Friday, 29 Nov 2024

BOJ seen holding fire, Kuroda may offer dovish signal post-Fed

TOKYO (Reuters) – The Bank of Japan is widely expected to keep its ultra-loose monetary policy unchanged on Thursday but signal its readiness to ramp up stimulus if global risks threaten the country’s economic expansion, nodding to the widening fallout from the U.S.-China trade war.

The BOJ is under pressure to respond to growing risks to Japan’s recovery, as a darkening global economic outlook pushes the U.S. Federal Reserve and the European Central Bank to drop hints of further monetary easing.

The Fed kept interest rates steady on Wednesday but said it was ready to battle risks by cutting rates beginning as early as next month, reinforcing expectations that major central banks have now shifted full gear toward topping up – not whittling down – their crisis-mode policies.

Many Japanese policymakers, however, are wary of expanding stimulus any time soon, as years of heavy money printing have left them with little ammunition.

Cutting interest rates deeper into negative territory or lowering its long-term yield target could backfire by putting further strain on financial institutions’ profits, analysts say.

At a two-day rate review that ends on Thursday, the BOJ is thus widely expected to maintain its short-term rate target at -0.1% and a pledge to guide 10-year government bond yields around zero percent.

It is also seen keeping intact a loose pledge to buy government bonds so the balance of its holdings increase by roughly 80 trillion yen ($738 billion) per year.

“The BOJ won’t ease just because the Fed loosens policy,” said an official with knowledge of the BOJ’s thinking.

“The trigger for action is when the economy loses momentum for achieving 2% inflation,” said the official, a view echoed by three other sources.

Japan’s economy expanded by an annualised 2.1% in January-March but many analysts predict growth to slow in coming quarters as the U.S.-China trade row hurts global trade. A scheduled sales tax hike in October may also curb consumption.

Annual core consumer inflation hit 0.9% in April, remaining distant from the BOJ’s 2% target, despite years of massive and radical stimulus.

BOJ Governor Haruhiko Kuroda has told parliament the central bank’s nine-member board will “certainly” debate heightening global risks at this week’s rate review.

At a post-meeting news conference, Kuroda is likely reinforce his view that the central bank is ready to deploy additional stimulus if risks threaten to derail the economy’s path toward achieving its inflation target.

Many in the BOJ prefer to wait for more data, such as the central bank’s “tankan” quarterly business sentiment survey due July 1, to see how deeply the trade tensions could hurt domestic demand, the sources say.

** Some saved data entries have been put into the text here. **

(* ===== verification/Middleware.v ===== *)
(** * The middleware package, less its rate limiter (middleware/*.go)

    [Recovery], [Logger], [RequireHeaders], [ValidateHeaders], [JWT],
    [JWTSimple], [MTLSAuth] and [GetClaims].  A logger argument
    that is missing or nil stands for the default logger.  The
    JWT library is the class [JWTLib]; a value kept in the locals is boxed in
    an interface, and a type assertion unboxes it: the class [Boxed] of GoStd.v. *)

From S2P Require Import Prelude GoStd NetURL Wire Validation Reqctx Reply Router.

Local Open Scope string_scope.
Local Open Scope list_scope.

(** ** Recovery and logging *)

Section Plain.
Context {V W : Type} `{Unicode} `{Msgpack V}.

(** [debug.Stack()], the text of the panicking goroutine's stack. *)
Variable debug_Stack : panic_value -> string.

(** The optional argument of [Recovery] and [Logger]. *)
Definition logger_or_default (logger : list slogger) : slogger :=
  match logger with
  | Some l :: _ => Some l
  | _ => slog_Default
  end.

Definition recovered (log : slogger) (r : panic_value) : M V W (option error) :=
  ctx ← get_ctx;
  _ ← slog_Log log LevelError "quicframe: panic recovered"
        [("panic", APanic r); ("stack", AString (debug_Stack r));
         ("path", AString (CtxPath ctx)); ("id", AString (RequestID ctx))];
  Error StatusInternalServerError ("internal server error: " +:+ panic_string r) [].

Definition Recovery (logger : list slogger) : MiddlewareFunc V W := fun next st =>
  match next st with
  | (Returns err, st) => (Returns err, st)
  | (Panics r, st) => recovered (logger_or_default logger) r st
  end.

Definition Logger (logger : list slogger) : MiddlewareFunc V W := fun next =>
  (start ← time_Now;
   err ← (next : M V W (option error));
   ctx ← get_ctx;
   now ← time_Now;
   _ ← slog_Log (logger_or_default logger)
         (match err with Some _ => LevelError | None => LevelInfo end) "request"
         [("id", AString (RequestID ctx)); ("method", AString (Method ctx));
          ("path", AString (CtxPath ctx)); ("remote", AAddr (RemoteAddr ctx));
          ("latency", ADuration (now - start)); ("err", AError err)];
   mret err : M V W (option error)).

(** ** Header checks *)

Definition HeaderRule : Type := string -> option error.

Fixpoint RequireHeaders (names : list string) : MiddlewareFunc V W := fun next =>
  match names with
  | [] => next
  | name :: names =>
      c ← get_ctx;
      if String.eqb (TrimSpace (GetHeader c name)) ""
      then Error StatusBadRequest ("missing required header: " +:+ name) []
      else (RequireHeaders names next : M V W (option error))
  end.

(** The loop over the rules, in the order the iteration happens to take. *)
Fixpoint check_rules (rules : list (string * HeaderRule)) : MiddlewareFunc V W := fun next =>
  match rules with
  | [] => next
  | (name, rule) :: rules =>
      c ← get_ctx;
      match rule (GetHeader c name) with
      | Some err => Error StatusBadRequest (Error_string err) []
      | None => (check_rules rules next : M V W (option error))
      end
  end.

(** Go leaves the iteration order of a map open, at each request. *)
Definition ValidateHeaders (rules : gmap string HeaderRule) (next : HandlerFunc V W)
    (h : HandlerFunc V W) : Prop :=
  exists order, Permutation order (map_to_list rules) /\ h = check_rules order next.
End Plain.

(** ** JSON web tokens *)

(** The claims of a token: a [jwt.MapClaims], or another implementation. *)
Inductive Claims (C : Type) :=
  | MapClaims (m : gmap string C)
  | CustomClaims (c : C).
Arguments MapClaims {C} m.
Arguments CustomClaims {C} c.

(** The fields and methods of [*jwt.Token] the program reads: [Method.Alg()],
    the printed [Header] entry, the claims, [Valid]. *)
Record Token (C : Type) := mkToken {
  tok_Alg : string;
  tok_header_alg : string;
  tok_Claims : Claims C;
  tok_Valid : bool;
}.
Arguments mkToken {C}. Arguments tok_Alg {C}. Arguments tok_header_alg {C}.
Arguments tok_Claims {C}. Arguments tok_Valid {C}.

Definition set_valid {C} (t : Token C) (b : bool) : Token C :=
  mkToken (tok_Alg t) (tok_header_alg t) (tok_Claims t) b.

(** [jwt.ParseWithClaims], filling the given claims and asking the given
    function for the key; and what it verifies.  Its documentation: the key
    function receives the parsed, unverified token, and a token is returned
    without an error only when it verifies under the key. *)
Class JWTLib (C K : Type) := {
  ParseWithClaims : string -> Claims C -> (Token C -> result K) -> result (Token C);
  verifies : string -> Token C -> K -> Prop;
  ParseWithClaims_verified s claims keyfunc t :
    ParseWithClaims s claims keyfunc = Ok t ->
    exists key, keyfunc (set_valid t false) = Ok key /\ verifies s t key;
}.

Definition jwtLocalsKey : string := "jwt_claims".

(** A nil [SigningMethod] or [NewClaims] is [None]; a method is its [Alg()]. *)
Record JWTConfig (C K : Type) := mkJWTConfig {
  SigningKey : K;
  SigningMethod : option string;
  TokenHeader : string;
  ContextKey : string;
  NewClaims : option (Claims C);
}.
Arguments mkJWTConfig {C K}. Arguments SigningKey {C K}. Arguments SigningMethod {C K}.
Arguments TokenHeader {C K}. Arguments ContextKey {C K}. Arguments NewClaims {C K}.

Section JWT.
Context {V W C K : Type} `{Unicode} `{Msgpack V} `{JWTLib C K} `{Boxed (Token C) V}.
Implicit Types (cfg : JWTConfig C K).

(** [jwt.SigningMethodHS256.Alg()]. *)
Definition SigningMethodHS256 : string := "HS256".

Definition JWTConfig_setDefaults cfg : JWTConfig C K :=
  mkJWTConfig (SigningKey cfg)
    (Some (default SigningMethodHS256 (SigningMethod cfg)))
    (if String.eqb (TokenHeader cfg) "" then "authorization" else TokenHeader cfg)
    (if String.eqb (ContextKey cfg) "" then jwtLocalsKey else ContextKey cfg)
    (Some (default (MapClaims ∅) (NewClaims cfg))).

(** The key function; it runs after [setDefaults], on a non-nil method. *)
Definition jwt_keyfunc cfg (t : Token C) : result K :=
  if negb (String.eqb (tok_Alg t) (default SigningMethodHS256 (SigningMethod cfg)))
  then Err (errorString ("unexpected signing method: " +:+ tok_header_alg t))
  else Ok (SigningKey cfg).

Definition JWT_prefix : string := "Bearer ".

Definition JWT cfg : MiddlewareFunc V W := fun next =>
  let cfg := JWTConfig_setDefaults cfg in
  (ctx ← get_ctx;
   let raw := GetHeader ctx (TokenHeader cfg) in
   if String.eqb raw "" then Error StatusUnauthorized "missing authorization header" []
   else if negb (HasPrefix raw JWT_prefix) then
     Error StatusUnauthorized "authorization header must be Bearer token" []
   else
     let tokenStr := drop_str (String.length JWT_prefix) raw in
     let claims := default (MapClaims ∅) (NewClaims cfg) in
     match ParseWithClaims tokenStr claims (jwt_keyfunc cfg) with
     | Err _ => Error StatusUnauthorized "invalid or expired token" []
     | Ok token =>
         if negb (tok_Valid token)
         then Error StatusUnauthorized "invalid or expired token" []
         else _ ← Set_ (ContextKey cfg) (Some (box token)); (next : M V W (option error))
     end : M V W (option error)).

Definition JWTSimple (secret : K) : MiddlewareFunc V W :=
  JWT (mkJWTConfig secret (Some SigningMethodHS256) "" "" None).

Definition GetClaims (ctx : Ctx V) : option (gmap string C) :=
  match Get_ ctx jwtLocalsKey with
  | None => None
  | Some None => None
  | Some (Some v) =>
      match unbox v with
      | None => None
      | Some token =>
          match tok_Claims token with
          | MapClaims m => Some m
          | CustomClaims _ => None
          end
      end
  end.
End JWT.

(** ** Client certificates *)

Section MTLS.
Context {V W : Type} `{Unicode} `{Msgpack V} `{Boxed string V}.

Definition MTLSAuth : MiddlewareFunc V W := fun next =>
  (ctx ← get_ctx;
   match PeerCertificates ctx with
   | [] => Error StatusUnauthorized "mTLS: missing peer certificates" []
   | cert :: _ =>
       let nodeID := Subject_CommonName cert in
       if String.eqb nodeID ""
       then Error StatusUnauthorized "mTLS: identity missing in certificate" []
       else _ ← Set_ "node_id" (Some (box nodeID)); (next : M V W (option error))
   end : M V W (option error)).
End MTLS.

(** ** The middlewares keep the reply protocol *)

Section Safety.
Context {V W : Type} `{Unicode} `{Msgpack V} `{Validator V}.

#[export] Instance safe_mw_Recovery stack lg : SafeMW (Recovery stack lg : MiddlewareFunc V W).
Proof.
  intros h Hh base req st Hst. unfold Recovery. specialize (Hh base req st Hst).
  destruct (h st) as [[e|r] st']; [done|].
  assert (Safe (recovered stack (logger_or_default lg) r : M V W (option error))) as Hr
    by (unfold recovered; apply _). by apply Hr.
Qed.

#[export] Instance safe_mw_Logger lg : SafeMW (Logger lg : MiddlewareFunc V W).
Proof. intros h Hh. unfold Logger. apply _. Qed.

#[export] Instance safe_mw_RequireHeaders names :
  SafeMW (RequireHeaders names : MiddlewareFunc V W).
Proof. intros h Hh. induction names; cbn; apply _. Qed.

#[export] Instance safe_mw_check_rules rules : SafeMW (check_rules rules : MiddlewareFunc V W).
Proof. intros h Hh. induction rules as [|[name rule] rules IH]; cbn; apply _. Qed.

#[export] Instance safe_mw_JWT {C K} `{JWTLib C K} `{Boxed (Token C) V} cfg :
  SafeMW (JWT cfg : MiddlewareFunc V W).
Proof. intros h Hh. unfold JWT. apply _. Qed.

#[export] Instance safe_mw_MTLSAuth `{Boxed string V} : SafeMW (MTLSAuth : MiddlewareFunc V W).
Proof.
  intros h Hh. unfold MTLSAuth. apply safe_bind; [apply _|]. intros ctx.
  destruct (PeerCertificates ctx); apply _.
Qed.
End Safety.
(* ===== verification/MiddlewareProps.v ===== *)
(** * Properties of the middleware package

    Recovery at the dispatcher, what is logged of a panicking request, the
    header checks under any map iteration order, and what a request must carry
    to pass the two authentication middlewares. *)

From S2P Require Import Prelude GoStd NetURL Wire RefCodec Validation Reqctx Reply Router App Middleware.

Local Open Scope string_scope.
Local Open Scope list_scope.

Section Props.
Context {V W : Type} `{Unicode} `{URLAuthority} `{Msgpack V}.
Implicit Types (st : St V W) (next : HandlerFunc V W).

(** The message of the frame that reports a panic. *)
Definition panic_frame (id : string) (r : panic_value) : payload V :=
  PError (mkErrorFrame id 500 ("internal server error: " +:+ panic_string r) None).

(** The state after one more log record. *)
Definition log_st st (r : LogRecord) : St V W :=
  mkSt (st_ctx st) (st_sws st) (log_env (st_env st) r).

Definition panic_record (log : nat) (stack : panic_value -> string) st (r : panic_value) :
    LogRecord :=
  mkRecord log LevelError "quicframe: panic recovered"
    [("panic", APanic r); ("stack", AString (stack r));
     ("path", AString (CtxPath (st_ctx st))); ("id", AString (RequestID (st_ctx st)))].

Lemma recovered_run stack log r st :
  recovered stack (Some log) r st =
  Error StatusInternalServerError ("internal server error: " +:+ panic_string r) []
    (log_st st (panic_record log stack st r)).
Proof. done. Qed.

(** A recovered panic with nothing sent: one 500 frame. *)
Lemma recovered_unsent stack log r st enc :
  ctx_sent (st_ctx st) = false -> room (ctx_stream (st_ctx st)) = None ->
  Marshal (panic_frame (RequestID (st_ctx st)) r) = Ok enc -> accepted enc ->
  exists st', recovered stack (Some log) r st = (Returns None, st') /\
    out (ctx_stream (st_ctx st')) =
      out (ctx_stream (st_ctx st)) ++ frame_bytes FrameTypeError enc /\
    logs (st_env st') = logs (st_env st) ++ [panic_record log stack st r] /\
    st_ctx st' = set_stream (set_sent (st_ctx st) true) (ctx_stream (st_ctx st')) /\
    clock (st_env st') = clock (st_env st) /\ ticks (st_env st') = ticks (st_env st).
Proof.
  intros Hs Hroom HM Ha. rewrite recovered_run, Error_run. cbn [log_st st_ctx]. rewrite Hs.
  cbv zeta. unfold panic_frame in HM.
  rewrite (WriteFrame_ok _ _ _ enc) by done. eexists. split; [reflexivity|]. done.
Qed.

Lemma logger_or_default_Some (logger : list slogger) :
  exists log, logger_or_default logger = Some log.
Proof. destruct logger as [|[l|] logger]; cbn; eauto. Qed.
(** Leaving a room closes an open channel: it never panics. *)
Lemma unsubscribe_no_panic c name id : wf c -> unsubscribe (hub c) name id <> None.
Proof.
  intros [_ Hreg _ _ _]. unfold unsubscribe.
  destruct (rooms (hub c) !! normalizeRoomName name) as [r|] eqn:Hr; [|done].
  destruct (subscribers r !! id) as [ch|] eqn:Hi; [|done].
  destruct (Hreg (normalizeRoomName name) id ch) as (cn & _ & Hcn & Hcl & _); [by exists r|].
  cbn. rewrite Hcn. unfold chan_close. by rewrite Hcl.
Qed.

Lemma publish_send_open h e ch cn :
  channels h !! ch = Some cn -> ch_closed cn = false -> publish_send h e ch <> None.
Proof.
  intros Hcn Hcl. unfold publish_send, chan_send. rewrite Hcn, Hcl. by destruct (_ <? _)%nat.
Qed.

Lemma orderly_inv_step c c' : orderly_step c c' -> wf c -> targets_open c -> panicked c = false ->
  targets_open c' /\ panicked c' = false.
Proof.
  intros (a & Hs & Hquiet) Hwf Ht Hp. pose proof Hwf as [Hlen Hreg _ Hpend _].
  destruct Hs; cbn in *; (split; [|try done]).
  - destruct (subscribe_spec _ _ _ _ _ _ _ H0) as (_ & _ & _ & Hch & _).
    intros q x cn Hq Hin Hx; cbn in *. rewrite Hch, lookup_app_l in Hx by (by eapply Hpend). by eapply Ht.
  - destruct (publish_locked_spec _ _ _ _ _ _ H0) as (_ & Hch & _ & _ & Hsubs).
    intros q x cn Hq Hin Hx; cbn in *. rewrite Hch in Hx.
    apply elem_of_app in Hq as [Hq| ->%list_elem_of_singleton]; [by eapply Ht|]. cbn in Hin.
    apply (collected_in _ _ _ H1) in Hin as [i Hi%Hsubs].
    destruct (Hreg _ _ _ Hi) as (cn' & _ & Hcn & Hcl & _). congruence.
  - destruct (publish_send_spec _ _ _ _ H0) as [_ Hch]. intros q x cn Hq Hin Hx; cbn in *.
    destruct (todo_shrinks _ _ (ch :: todo) _ _ _ _ (fun y Hy => list_elem_of_further _ _ _ Hy) Hq Hin)
      as (q' & Hq' & Hin').
    destruct Hch as [[_ Hch]|(c & c' & Hc & Hsend & Hch)]; rewrite Hch in Hx; [by eapply Ht|].
    destruct (decide (ch = x)) as [<-|Hne].
    + rewrite list_lookup_insert_eq in Hx by (by eapply lookup_lt_Some). injection Hx as <-.
      by eapply chan_send_open.
    + rewrite list_lookup_insert_ne in Hx by done. by eapply Ht.
  - exfalso. assert (ch < length (channels h))%nat as Hlt
      by (eapply (Hpend (mkPublisher e (ch :: todo))); [set_solver|by left]).
    apply lookup_lt_is_Some_2 in Hlt as [cn Hcn]. revert H0. eapply publish_send_open; [done|].
    eapply (Ht (mkPublisher e (ch :: todo))); [set_solver|by left|done].
  - exfalso. assert (ch < length (channels h))%nat as Hlt
      by (eapply (Hpend (mkPublisher e (ch :: todo))); [set_solver|by left]).
    apply lookup_lt_is_Some_2 in Hlt as [cn Hcn]. revert H0. eapply publish_send_open; [done|].
    eapply (Ht (mkPublisher e (ch :: todo))); [set_solver|by left|done].
  - intros q x cn Hq Hin. rewrite Forall_forall in Hquiet. rewrite (Hquiet eq_refl q Hq) in Hin.
    inversion Hin.
  - by apply (unsubscribe_no_panic (mkChat h ps l vs p) name id) in H0.
  - by apply (unsubscribe_no_panic (mkChat h ps l vs p) name id) in H0.
  - destruct (receive_spec _ _ _ _ H0) as [_ (b & cl & Hb & Hch)]. intros q x cn Hq Hin Hx; cbn in *.
    rewrite Hch in Hx. destruct (decide (ch = x)) as [<-|Hne].
    + rewrite list_lookup_insert_eq in Hx by (by eapply lookup_lt_Some). injection Hx as <-.
      by apply (Ht q ch _ Hq Hin Hb).
    + rewrite list_lookup_insert_ne in Hx by done. by eapply Ht.
Qed.

(** ** The properties *)

(** What a new subscriber is shown is the end of everything that was published
    to its room so far, at most 120 events, oldest first. *)
Theorem chat_snapshot c now name id hist ch h' :
  rtc any_step new_chat c -> subscribe (hub c) now name = (id, hist, ch, h') ->
  hist = keep_last chatHistoryLimit (room_log (normalizeRoomName name) (log c)) /\
  (length hist <= 120)%nat.
Proof.
  intros Hr Hs. destruct (reachable_inv _ Hr) as (_ & Hh & _).
  destruct (subscribe_spec _ _ _ _ _ _ _ Hs) as (_ & _ & -> & _). rewrite Hh. split; [done|].
  rewrite keep_last_drop, length_drop. unfold chatHistoryLimit. lia.
Qed.
(* ===== verification/RunningProps.v ===== *)
(** * The running server: theorems

    The system refines Lifecycle.v, so its wait group is exact; and what App.v
    and World.v promise of one stream holds of every stream of every run. *)

From stdpp Require Import relations.
From S2P Require Import Prelude GoStd NetURL Wire RefCodec Validation Reqctx Reply Router App AppProps Middleware RateLimit World Lifecycle LifecycleProps Running.

Local Open Scope string_scope.
Local Open Scope list_scope.

Section Running.
Context {V W : Type} `{Unicode} `{URLAuthority} `{Msgpack V}.
Variable background : relation W.
Variable addrs : addresses.
Implicit Types (a : App V W) (x y : running W) (e : Env W).

Lemma spawned_goroutines t gs ts : Forall2 (spawned t) gs ts -> map goroutine_of ts = gs.
Proof. induction 1 as [|g u gs ts [Hg _] _ IH]; [done|]. cbn. by rewrite Hg, IH. Qed.

(** What is announced changes nothing shared: a listener is open before its
    record is made. *)
Lemma announced_keeps a i g e p s s' gs :
  gstep i g s = Some (s', gs) -> announce a addrs i g e = Panics p -> s' = s.
Proof.
  unfold announce, step_record. intros Hg.
  destruct g as [[]| | | |[]|[]| | |], i; cbn in Hg; intros Ha; try done; by simplify_eq.
Qed.

(** A step is a step of the lifecycle, or none. *)
Lemma rstep_lifecycle a x y :
  rstep background a addrs x y -> rtc lstep (lifecycle x) (lifecycle y).
Proof.
  destruct 1 as [i s s' e e' l1 t l2 gs ts sv _ Hg _ Hts|i s s' e l1 t l2 gs sv p Hg Han
    |s e e' l1 peer gc st st' l2 sv Hd| | | | |];
    unfold lifecycle; cbn [r_globals r_tasks];
    rewrite ?map_app, ?(announced_keeps _ _ _ _ _ _ _ _ Hg Han); try apply rtc_refl;
    apply rtc_once; [| |by constructor..].
  - rewrite (spawned_goroutines _ _ _ Hts). cbn. by eapply ls_run.
  - cbn. by apply (ls_run Accepted s s _ _ _ [GStream SClose]).
Qed.

Lemma run_lifecycle a x y :
  rtc (rstep background a addrs) x y -> rtc lstep (lifecycle x) (lifecycle y).
Proof. induction 1 as [|x y z Hs _ IH]; [apply rtc_refl|]. etrans; [by eapply rstep_lifecycle|done]. Qed.

(** Every served stream was answered. *)
Lemma rstep_answered a x y :
  SafeApp a -> rstep background a addrs x y ->
  Forall (answered (V := V)) (r_served x) -> Forall (answered (V := V)) (r_served y).
Proof.
  intros Ha Hs. destruct Hs as [| |s e e' l1 peer gc st st' l2 sv Hd| | | | |]; try done.
  cbn. intros Hx. apply Forall_app. split; [done|]. constructor; [|done].
  intros data req Hr Hdec. cbn in *.
  pose proof (request_reply a gc peer st e data req Ha Hr Hdec) as Hrep. by rewrite Hd in Hrep.
Qed.

Lemma dispatch_total a gc peer s e stack lg mws :
  is_Some (app_logger a) -> middleware a = Recovery stack lg :: mws -> Forall Total (afterMiddleware a) ->
  (dispatchStream a gc peer s e).1.1 = Returns tt.
Proof.
  intros Hlog Hm Ht.
  destruct (serve_streams_survives a gc [(peer, s)] e stack lg mws Hlog Hm Ht)
    as (outs & e' & Hs & _).
  cbn in Hs. by destruct (dispatchStream a gc peer s e) as [[[[]|p] s'] e1].
Qed.

Lemma announce_returns a i g e :
  is_Some (app_logger a) -> exists e', announce a addrs i g e = Returns e'.
Proof.
  intros [l Hl]. unfold announce. rewrite Hl. destruct (step_record addrs i g); by eexists.
Qed.

Lemma announce_world a i g e e' : announce a addrs i g e = Returns e' -> world e' = world e.
Proof.
  unfold announce. destruct (step_record addrs i g) as [n|]; [|by intros [= <-]].
  destruct (log_announcement _ n); [|done]. by intros [= <-].
Qed.

Lemma rstep_survives a x y stack lg mws :
  is_Some (app_logger a) -> middleware a = Recovery stack lg :: mws -> Forall Total (afterMiddleware a) ->
  rstep background a addrs x y -> r_crashed y = None.
Proof.
  intros Hlog Hm Ht. destruct 1 as [|i s s' e l1 t l2 gs sv p _ Han| |s e e' l1 peer gc st st' l2 sv p Hd| | | |];
    try done.
  { destruct (announce_returns a i (goroutine_of t) e Hlog) as [e' He]. by rewrite He in Han. }
  pose proof (dispatch_total a gc peer st e stack lg mws Hlog Hm Ht) as Hr. by rewrite Hd in Hr.
Qed.

Lemma rstep_world (R : relation W) `{!PreOrder R} a x y :
  MovesApp R a -> (forall w w', background w w' -> R w w') -> rstep background a addrs x y ->
  R (world (r_env x)) (world (r_env y)).
Proof.
  intros Ha Hb. destruct 1 as [i s s' e e' l1 t l2 gs ts sv _ _ Han _| |s e e' l1 peer gc st st' l2 sv Hd
    |s e e' l1 peer gc st st' l2 sv p Hd|s e w ts sv Hw| | |]; cbn; try reflexivity;
    [by rewrite (announce_world _ _ _ _ _ Han)| | |by apply Hb];
    pose proof (dispatch_moves R a gc peer st e Ha) as Hr; by rewrite Hd in Hr.
Qed.

Lemma run_world (R : relation W) `{!PreOrder R} a x y :
  MovesApp R a -> (forall w w', background w w' -> R w w') -> rtc (rstep background a addrs) x y ->
  R (world (r_env x)) (world (r_env y)).
Proof.
  intros Ha Hb. induction 1 as [|x y z Hs _ IH]; [done|]. etrans; [by eapply rstep_world|done].
Qed.

Lemma run_answered a x y :
  SafeApp a -> rtc (rstep background a addrs) x y ->
  Forall (answered (V := V)) (r_served x) -> Forall (answered (V := V)) (r_served y).
Proof. intros Ha. induction 1 as [|x y z Hs _ IH]; [done|]. intros Hx. by eapply IH, rstep_answered. Qed.

Lemma run_survives a x y stack lg mws :
  is_Some (app_logger a) -> middleware a = Recovery stack lg :: mws -> Forall Total (afterMiddleware a) ->
  rtc (rstep background a addrs) x y -> r_crashed x = None -> r_crashed y = None.
Proof.
  intros Hlog Hm Ht. induction 1 as [|x y z Hs _ IH]; [done|]. intros _. by eapply IH, rstep_survives.
Qed.


End Running.

(** ** A run with one request *)

(** One transport only. *)
Definition one_addr : addresses := mkAddresses ":4433" "".

(** A step of one task, by computation. *)
Ltac goes := [> reflexivity | reflexivity | reflexivity | reflexivity | by repeat constructor |].

Section OneRequest.
Context {V W : Type} `{Unicode} `{URLAuthority} `{Msgpack V}.
Variable background : relation W.
Implicit Types (a : App V W) (e : Env W).

(** The task after [l1] goes on as [ts]. *)
Lemma run_task i s s' e e' l1 t l2 gs ts sv a tasks y :
  tasks = l1 ++ t :: l2 -> dispatching t = false -> gstep i (goroutine_of t) s = Some (s', gs) ->
  announce a one_addr i (goroutine_of t) e = Returns e' -> Forall2 (spawned t) gs ts ->
  rtc (rstep background a one_addr) (mkRunning s' e' (l1 ++ ts ++ l2) sv None) y ->
  rtc (rstep background a one_addr) (mkRunning s e tasks sv None) y.
Proof. intros -> Hd Hg Hn Hts Hr. eapply rtc_l; [by eapply rs_go|done]. Qed.

(** The environment once the native listener is open. *)
Definition opened a e : Env W :=
  match announce a one_addr Accepted (GListenNative LOpen) e with
  | Returns e' => e'
  | Panics _ => e
  end.

(** A connection was accepted, and a stream on it, and the stream is served. *)
Definition one_served a e (c : QuicConn) (id : nat) (s : stream) : running W :=
  let d := dispatchStream a (connContext id) (quicConnWrapper c) s (opened a e) in
  mkRunning (wg_Add 1 (wg_Add 1 (set_listening true no_globals))) d.2
    [Plain (GListenAddr true false); Plain (GListenNative LAccept); ConnTask CAccept c id;
     StreamTask SClose (quicConnWrapper c) (connContext id) d.1.2; Plain GWatch]
    [mkServed (quicConnWrapper c) (connContext id) s d.1.2] None.

(** A connection and a stream on it were accepted, and the stream's goroutine
    has not run yet. *)
Definition one_accepted a e (c : QuicConn) (id : nat) (s : stream) : running W :=
  mkRunning (wg_Add 1 (wg_Add 1 (set_listening true no_globals))) (opened a e)
    [Plain (GListenAddr true false); Plain (GListenNative LAccept); ConnTask CAccept c id;
     StreamTask SRun (quicConnWrapper c) (connContext id) s; Plain GWatch] [] None.

Lemma one_accept a e c id s :
  is_Some (app_logger a) ->
  rtc (rstep background a one_addr) (launch one_addr e) (one_accepted a e c id s).
Proof.
  intros [log Hlog]. set (la := Plain (GListenAddr true false)). set (ln := Plain (GListenNative LAccept)).
  eapply (run_task Accepted _ no_globals _ _ [] _ [] [GListenAddr true false; GListenNative LStart]
    [la; Plain (GListenNative LStart)]); goes.
  eapply (run_task Accepted _ (set_listening true no_globals) _ _ [la] _ [] [GListenNative LOpen]
    [Plain (GListenNative LOpen)]); goes.
  eapply (run_task Accepted _ (set_listening true no_globals) _ (opened a e) [la] _ []
    [GListenNative LAccept; GWatch] [ln; Plain GWatch]); [done..| |by repeat constructor|].
  { unfold opened, announce. cbn. by rewrite Hlog. }
  eapply (run_task Accepted _ (set_listening true no_globals) _ _ [la] _ [Plain GWatch]
    [GListenNative LAccept; GConn CStart] [ln; ConnTask CStart c id]); goes.
  eapply (run_task Accepted _ (wg_Add 1 (set_listening true no_globals)) _ _ [la; ln] _ [Plain GWatch]
    [GConn CAccept] [ConnTask CAccept c id]); goes.
  eapply (run_task Accepted _ (wg_Add 1 (wg_Add 1 (set_listening true no_globals))) _ _ [la; ln] _
    [Plain GWatch] [GConn CSpawn] [ConnTask CSpawn c id]); goes.
  eapply (run_task Accepted _ (wg_Add 1 (wg_Add 1 (set_listening true no_globals))) _ _ [la; ln] _
    [Plain GWatch] [GConn CAccept; GStream SRun]
    [ConnTask CAccept c id; StreamTask SRun (quicConnWrapper c) (connContext id) s]); goes.
  apply rtc_refl.
Qed.

Lemma one_request a e c id s :
  is_Some (app_logger a) ->
  (dispatchStream a (connContext id) (quicConnWrapper c) s (opened a e)).1.1 = Returns tt ->
  rtc (rstep background a one_addr) (launch one_addr e) (one_served a e c id s).
Proof.
  intros Hlog Hd. eapply rtc_r; [by apply one_accept|]. unfold one_served.
  destruct (dispatchStream a (connContext id) (quicConnWrapper c) s (opened a e)) as [[r s'] e'] eqn:E.
  cbn in Hd. subst r.
  exact (rs_dispatch background a one_addr _ _ _ [Plain (GListenAddr true false);
    Plain (GListenNative LAccept); ConnTask CAccept c id] _ _ s s' [Plain GWatch] [] E).
Qed.
End OneRequest.

(** ** Witness *)

Section Witness.
#[local] Existing Instance ascii_tables.
#[local] Existing Instance any_authority.

Definition demo_conn : QuicConn := mkQuicConn (Some "127.0.0.1:1234") [].
Definition no_background : relation unit := fun _ _ => False.

Definition guarded_demo : App string unit :=
  mkApp (router demo_app) [Recovery (fun _ => "stack") []] (afterMiddleware demo_app)
    (app_logger demo_app) (quicCfg demo_app).

Definition demo_running : running unit :=
  one_served guarded_demo demo_env demo_conn 0 (request_stream sample_request).

End Witness.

A Reuters poll released this week showed expectations of the BOJ’s next move have shifted amid growing concerns about the economic outlook.

For more than two years, a majority of economists surveyed have said its next policy change would be to tighten the money taps with an eye to “normalizing” settings that have long been at crisis levels.

But now, half the analysts polled June 5-17 said the BOJ’s next step would be to ease even further.